5. Bit.ly Links: Many of the links used on Twitter are created by the URL shortener Bit.ly. If
you copy and paste the link into a browser and add a + (plus) sign at the end and click
enter, you can see a stream of who has Tweeted the link and any comments readers
have posted. You can click through on their Twitter handles to learn more about the
people interested enough to share that information with their followers. This information
also provides an impression about the level of interest in the topic by displaying how
many clicks, Tweets and shares have happened over time. Additionally, the number of
responses provides an idea of the level of influence of the original Tweeter, who may be
enticed to help you spread your company’s ideas to interested followers.
6. LinkedIn Groups: Using profiles of people like your prospects to get a baseline about a
specific segment is a good start.

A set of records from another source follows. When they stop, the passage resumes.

(* ===== verification/Datagram.v ===== *)
(** * Datagrams and blocking transfers (src/ec_base.c)

    Building datagrams in an ethernet frame, and the broadcast, auto increment,
    configured and logical transfers.  A transfer takes the caller's data buffer and
    returns the work counter with the buffer as the transfer leaves it. *)

From S2P Require Import Prelude Types Osal Nicdrv.

(** The frame buffers a datagram can be built in. *)
Inductive frame_loc : Type := TxBuf (idx : Z) | TxBuf2.

Section Base.
Context {E : Type} `{OS E} `{LoopFuel}.
Abbreviation D := (M (world E)).

Definition write_frame (frame : frame_loc) (off : Z) (bs : list Z) : D unit :=
  match frame with
  | TxBuf i => write_txbuf i off bs
  | TxBuf2 => write_txbuf2 off bs
  end.

Definition read_frame (frame : frame_loc) (off n : Z) : D (list Z) :=
  let* b := match frame with
            | TxBuf i => let* bufs := pget txbuf in oob (zget bufs i)
            | TxBuf2 => pget txbuf2
            end in
  oob (zslice b off n).

Definition set_txbuflength (idx v : Z) : D unit :=
  let* lens := pget txbuflength in
  let* lens' := oob (zset lens idx v) in
  pmod (fun p => p <| txbuflength := lens' |>).

(** Write the data part of a datagram: nothing to write for the read commands, so
    zeroes put the frame in a known state. *)
Definition ecx_writedatagramdata (frame : frame_loc) (off com length : Z)
    (data : list Z) : D unit :=
  if 0 <? length then
    if (com =? EC_CMD_NOP) || (com =? EC_CMD_APRD) || (com =? EC_CMD_FPRD)
       || (com =? EC_CMD_BRD) || (com =? EC_CMD_LRD)
    then write_frame frame off (replicate (Z.to_nat length) 0)
    else let* src := oob (zslice data 0 length) in write_frame frame off src
  else ret tt.

(** Generate the first datagram of a frame. *)
Definition ecx_setupdatagram (frame : frame_loc) (com idx ADP ADO length : Z)
    (data : list Z) : D Z :=
  let datagramP := ETH_HEADERSIZE in
  do* write_frame frame (datagramP + COM_elength)
        (le_bytes 2 (EC_ECATTYPE + EC_HEADERSIZE + length)) in
  do* write_frame frame (datagramP + COM_command) [u8 com] in
  do* write_frame frame (datagramP + COM_index) [u8 idx] in
  do* write_frame frame (datagramP + COM_ADP) (le_bytes 2 ADP) in
  do* write_frame frame (datagramP + COM_ADO) (le_bytes 2 ADO) in
  do* write_frame frame (datagramP + COM_dlength) (le_bytes 2 length) in
  do* ecx_writedatagramdata frame (ETH_HEADERSIZE + EC_HEADERSIZE) com length data in
  do* write_frame frame (ETH_HEADERSIZE + EC_HEADERSIZE + length) [0] in
  do* write_frame frame (ETH_HEADERSIZE + EC_HEADERSIZE + length + 1) [0] in
  do* set_txbuflength idx (ETH_HEADERSIZE + EC_HEADERSIZE + EC_WKCSIZE + length) in
  ret 0.

(** Append a datagram to the frame of index [idx]; the result is the offset of its
    data in the received frame. *)
Definition ecx_adddatagram (frame : frame_loc) (com idx : Z) (more : bool)
    (ADP ADO length : Z) (data : list Z) : D Z :=
  let* lens := pget txbuflength in
  let* len := oob (zget lens idx) in
  let prevlength := u16 len in
  let* el := read_frame frame (ETH_HEADERSIZE + COM_elength) 2 in
  do* write_frame frame (ETH_HEADERSIZE + COM_elength)
        (le_bytes 2 (of_le el + EC_HEADERSIZE + length)) in
  let* dl := read_frame frame (ETH_HEADERSIZE + COM_dlength) 2 in
  do* write_frame frame (ETH_HEADERSIZE + COM_dlength)
        (le_bytes 2 (Z.lor (of_le dl) EC_DATAGRAMFOLLOWS)) in
  let datagramP := prevlength - EC_ELENGTHSIZE in
  do* write_frame frame (datagramP + COM_command) [u8 com] in
  do* write_frame frame (datagramP + COM_index) [u8 idx] in
  do* write_frame frame (datagramP + COM_ADP) (le_bytes 2 ADP) in
  do* write_frame frame (datagramP + COM_ADO) (le_bytes 2 ADO) in
  do* write_frame frame (datagramP + COM_dlength)
        (le_bytes 2 (if more then Z.lor length EC_DATAGRAMFOLLOWS else length)) in
  do* ecx_writedatagramdata frame (prevlength + EC_HEADERSIZE - EC_ELENGTHSIZE) com
        length data in
  do* write_frame frame (prevlength + EC_HEADERSIZE - EC_ELENGTHSIZE + length) [0] in
  do* write_frame frame (prevlength + EC_HEADERSIZE - EC_ELENGTHSIZE + length + 1) [0] in
  do* set_txbuflength idx
        (prevlength + EC_HEADERSIZE - EC_ELENGTHSIZE + EC_WKCSIZE + length) in
  ret (u16 (prevlength + EC_HEADERSIZE - EC_ELENGTHSIZE - ETH_HEADERSIZE)).

(** [memcpy(data, &port->rxbuf[idx][off], length)] into the caller's buffer. *)
Definition read_rxbuf (idx off length : Z) : D (list Z) :=
  let* s := pget stack in
  let* b := oob (zget (rxbuf s) idx) in
  oob (zslice b off length).
Definition copy_rx_to_data (idx off length : Z) (data : list Z) : D (list Z) :=
  let* src := read_rxbuf idx off length in
  oob (zblit data 0 src).
(** [port->rxbuf[idx][EC_CMDOFFSET]]. *)
Definition rx_command (idx : Z) : D Z :=
  let* s := pget stack in
  let* b := oob (zget (rxbuf s) idx) in
  oob (zget b EC_CMDOFFSET).

(** ** Transfers *)

(** Broadcast write. *)
Definition ecx_BWR (ADP ADO length : Z) (data : list Z) (timeout : Z) : D Z :=
  let* idx := ecx_getindex in
  let* _r := ecx_setupdatagram (TxBuf idx) EC_CMD_BWR idx ADP ADO length data in
  let* wkc := ecx_srconfirm idx timeout in
  do* ecx_setbufstat idx EC_BUF_EMPTY in
  ret wkc.

(** Broadcast read. *)
Definition ecx_BRD (ADP ADO length : Z) (data : list Z) (timeout : Z)
    : D (Z * list Z) :=
  let* idx := ecx_getindex in
  let* _r := ecx_setupdatagram (TxBuf idx) EC_CMD_BRD idx ADP ADO length data in
  let* wkc := ecx_srconfirm idx timeout in
  let* data := (if 0 <? wkc then copy_rx_to_data idx EC_HEADERSIZE length data
                else ret data) in
  do* ecx_setbufstat idx EC_BUF_EMPTY in
  ret (wkc, data).

(** Auto increment read. *)
Definition ecx_APRD (ADP ADO length : Z) (data : list Z) (timeout : Z)
    : D (Z * list Z) :=
  let* idx := ecx_getindex in
  let* _r := ecx_setupdatagram (TxBuf idx) EC_CMD_APRD idx ADP ADO length data in
  let* wkc := ecx_srconfirm idx timeout in
  let* data := (if 0 <? wkc then copy_rx_to_data idx EC_HEADERSIZE length data
                else ret data) in
  do* ecx_setbufstat idx EC_BUF_EMPTY in
  ret (wkc, data).

(** Auto increment read, multiple write. *)
Definition ecx_ARMW (ADP ADO length : Z) (data : list Z) (timeout : Z)
    : D (Z * list Z) :=
  let* idx := ecx_getindex in
  let* _r := ecx_setupdatagram (TxBuf idx) EC_CMD_ARMW idx ADP ADO length data in
  let* wkc := ecx_srconfirm idx timeout in
  let* data := (if 0 <? wkc then copy_rx_to_data idx EC_HEADERSIZE length data
                else ret data) in
  do* ecx_setbufstat idx EC_BUF_EMPTY in
  ret (wkc, data).

(** Configured address read, multiple write. *)
Definition ecx_FRMW (ADP ADO length : Z) (data : list Z) (timeout : Z)
    : D (Z * list Z) :=
  let* idx := ecx_getindex in
  let* _r := ecx_setupdatagram (TxBuf idx) EC_CMD_FRMW idx ADP ADO length data in
  let* wkc := ecx_srconfirm idx timeout in
  let* data := (if 0 <? wkc then copy_rx_to_data idx EC_HEADERSIZE length data
                else ret data) in
  do* ecx_setbufstat idx EC_BUF_EMPTY in
  ret (wkc, data).

(** Auto increment read of a word. *)
Definition ecx_APRDw (ADP ADO timeout : Z) : D Z :=
  let* r := ecx_APRD ADP ADO 2 [0; 0] timeout in
  ret (of_le r.2).

(** Configured address read. *)
Definition ecx_FPRD (ADP ADO length : Z) (data : list Z) (timeout : Z)
    : D (Z * list Z) :=
  let* idx := ecx_getindex in
  let* _r := ecx_setupdatagram (TxBuf idx) EC_CMD_FPRD idx ADP ADO length data in
  let* wkc := ecx_srconfirm idx timeout in
  let* data := (if 0 <? wkc then copy_rx_to_data idx EC_HEADERSIZE length data
                else ret data) in
  do* ecx_setbufstat idx EC_BUF_EMPTY in
  ret (wkc, data).

(** Configured address read of a word. *)
Definition ecx_FPRDw (ADP ADO timeout : Z) : D Z :=
  let* r := ecx_FPRD ADP ADO 2 [0; 0] timeout in
  ret (of_le r.2).

(** Auto increment write. *)
Definition ecx_APWR (ADP ADO length : Z) (data : list Z) (timeout : Z) : D Z :=
  let* idx := ecx_getindex in
  let* _r := ecx_setupdatagram (TxBuf idx) EC_CMD_APWR idx ADP ADO length data in
  let* wkc := ecx_srconfirm idx timeout in
  do* ecx_setbufstat idx EC_BUF_EMPTY in
  ret wkc.

Definition ecx_APWRw (ADP ADO data timeout : Z) : D Z :=
  ecx_APWR ADP ADO 2 (le_bytes 2 data) timeout.

(** Configured address write. *)
Definition ecx_FPWR (ADP ADO length : Z) (data : list Z) (timeout : Z) : D Z :=
  let* idx := ecx_getindex in
  let* _r := ecx_setupdatagram (TxBuf idx) EC_CMD_FPWR idx ADP ADO length data in
  let* wkc := ecx_srconfirm idx timeout in
  do* ecx_setbufstat idx EC_BUF_EMPTY in
  ret wkc.

Definition ecx_FPWRw (ADP ADO data timeout : Z) : D Z :=
  ecx_FPWR ADP ADO 2 (le_bytes 2 data) timeout.

(** Logical memory read and write. *)
Definition ecx_LRW (LogAdr length : Z) (data : list Z) (timeout : Z)
    : D (Z * list Z) :=
  let* idx := ecx_getindex in
  let* _r := ecx_setupdatagram (TxBuf idx) EC_CMD_LRW idx (LO_WORD LogAdr)
               (HI_WORD LogAdr) length data in
  let* wkc := ecx_srconfirm idx timeout in
  let* data := (if 0 <? wkc then
                  let* com := rx_command idx in
                  if com =? EC_CMD_LRW then copy_rx_to_data idx EC_HEADERSIZE length data
                  else ret data
                else ret data) in
  do* ecx_setbufstat idx EC_BUF_EMPTY in
  ret (wkc, data).

(** Logical memory read. *)
Definition ecx_LRD (LogAdr length : Z) (data : list Z) (timeout : Z)
    : D (Z * list Z) :=
  let* idx := ecx_getindex in
  let* _r := ecx_setupdatagram (TxBuf idx) EC_CMD_LRD idx (LO_WORD LogAdr)
               (HI_WORD LogAdr) length data in
  let* wkc := ecx_srconfirm idx timeout in
  let* data := (if 0 <? wkc then
                  let* com := rx_command idx in
                  if com =? EC_CMD_LRD then copy_rx_to_data idx EC_HEADERSIZE length data
                  else ret data
                else ret data) in
  do* ecx_setbufstat idx EC_BUF_EMPTY in
  ret (wkc, data).

(** Logical memory write. *)
Definition ecx_LWR (LogAdr length : Z) (data : list Z) (timeout : Z) : D Z :=
  let* idx := ecx_getindex in
  let* _r := ecx_setupdatagram (TxBuf idx) EC_CMD_LWR idx (LO_WORD LogAdr)
               (HI_WORD LogAdr) length data in
  let* wkc := ecx_srconfirm idx timeout in
  do* ecx_setbufstat idx EC_BUF_EMPTY in
  ret wkc.

(** Logical read and write with clock distribution: a second datagram reads the
    reference clock [DCrs].  Results: work counter, data, DC time. *)
Definition ecx_LRWDC (LogAdr length : Z) (data : list Z) (DCrs DCtime timeout : Z)
    : D (Z * list Z * Z) :=
  let* idx := ecx_getindex in
  let* _r := ecx_setupdatagram (TxBuf idx) EC_CMD_LRW idx (LO_WORD LogAdr)
               (HI_WORD LogAdr) length data in
  let* DCtO := ecx_adddatagram (TxBuf idx) EC_CMD_FRMW idx false DCrs ECT_REG_DCSYSTIME
                 8 (le_bytes 8 DCtime) in
  let* wkc := ecx_srconfirm idx timeout in
  let* out :=
    (if 0 <? wkc then
       let* com := rx_command idx in
       if com =? EC_CMD_LRW then
         let* data := copy_rx_to_data idx EC_HEADERSIZE length data in
         (* the two bytes replace the low half of the positive [int] wkc *)
         let* w := read_rxbuf idx (EC_HEADERSIZE + length) EC_WKCSIZE in
         let wkc := of_le w + Z.shiftl (Z.shiftr wkc 16) 16 in
         let* t := read_rxbuf idx DCtO 8 in
         ret (wkc, data, s64 (of_le t))
       else ret (wkc, data, DCtime)
     else ret (wkc, data, DCtime)) in
  do* ecx_setbufstat idx EC_BUF_EMPTY in
  ret out.
End Base.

But to get a feel for their sentiment about a topic,
monitoring and participating on groups they belong to can provide great insights that
translate back to improving your content relevance. Make sure when you participate that
it’s never to sell, only to provide valuable insights, answer the questions asked or ask
questions about topics the group is focused on discussing.
7. Feedback: Direct learning about the opinions and reactions to your company, products
and services is available in a variety of flavors. Whether or not your Webinar attendees
stay for the duration of your event and are interested enough to ask questions is realtime
feedback. Customer surveys post-Webinars help as well. Contact center reps are
on the front lines, interacting with your customers daily and salespeople are speaking
with the very types of people marketing content is responsible for attracting.
Incorporating a variety of feedback into your listening can serve as validation for the
types of information you’re gathering through other methods.
8. Metrics: Paying attention to whether or not prospects are responding to your email is a
form of listening, as is measuring bounces on specific Website pages and time spent
with specific content. Noting the keywords site visitors use to find your Website is another input for your consideration when developing content. Metrics are the ultimate
gauge of what’s working and what’s not.
By refining your content using insights derived from the eight methods above and then
monitoring responses, you’ll have the ability to continuously tweak your content to ensure
that relevance does not diminish over time as priorities shift in parallel with business
objectives.
Proof about the growing imperative to improve your knowledge about buyers is evidenced
by the findings in a recent survey conducted by DemandGen Report, sponsored by
Genius.com. Take a look at some of the results from the Breaking Out of the Funnel: A Look
Inside the Mind of the New Generation B2B Buyer survey, conducted in February, 2010:
48.4 percent of buyers said they’re utilizing a wider variety of sources during research.
59 percent shared the information they learned during research with others.
66 percent of buyers said consistency in messaging by vendors influenced their buying
decision.
77 percent said their buying process did not follow a traditional path.
77.8 percent of buyers started with informal research around a business challenge.
95 percent of buyers said that the vendor they selected provided ample relevant content
during their buying process.
It’s also worth noting that nearly half of buyers asked said they’re taking more time during
the research and consideration stages. The implication for marketers is that by improving
relevance and helping your prospects learn what they need to know in an efficient manner,
your online marketing content could play an even larger role in reducing cycle times.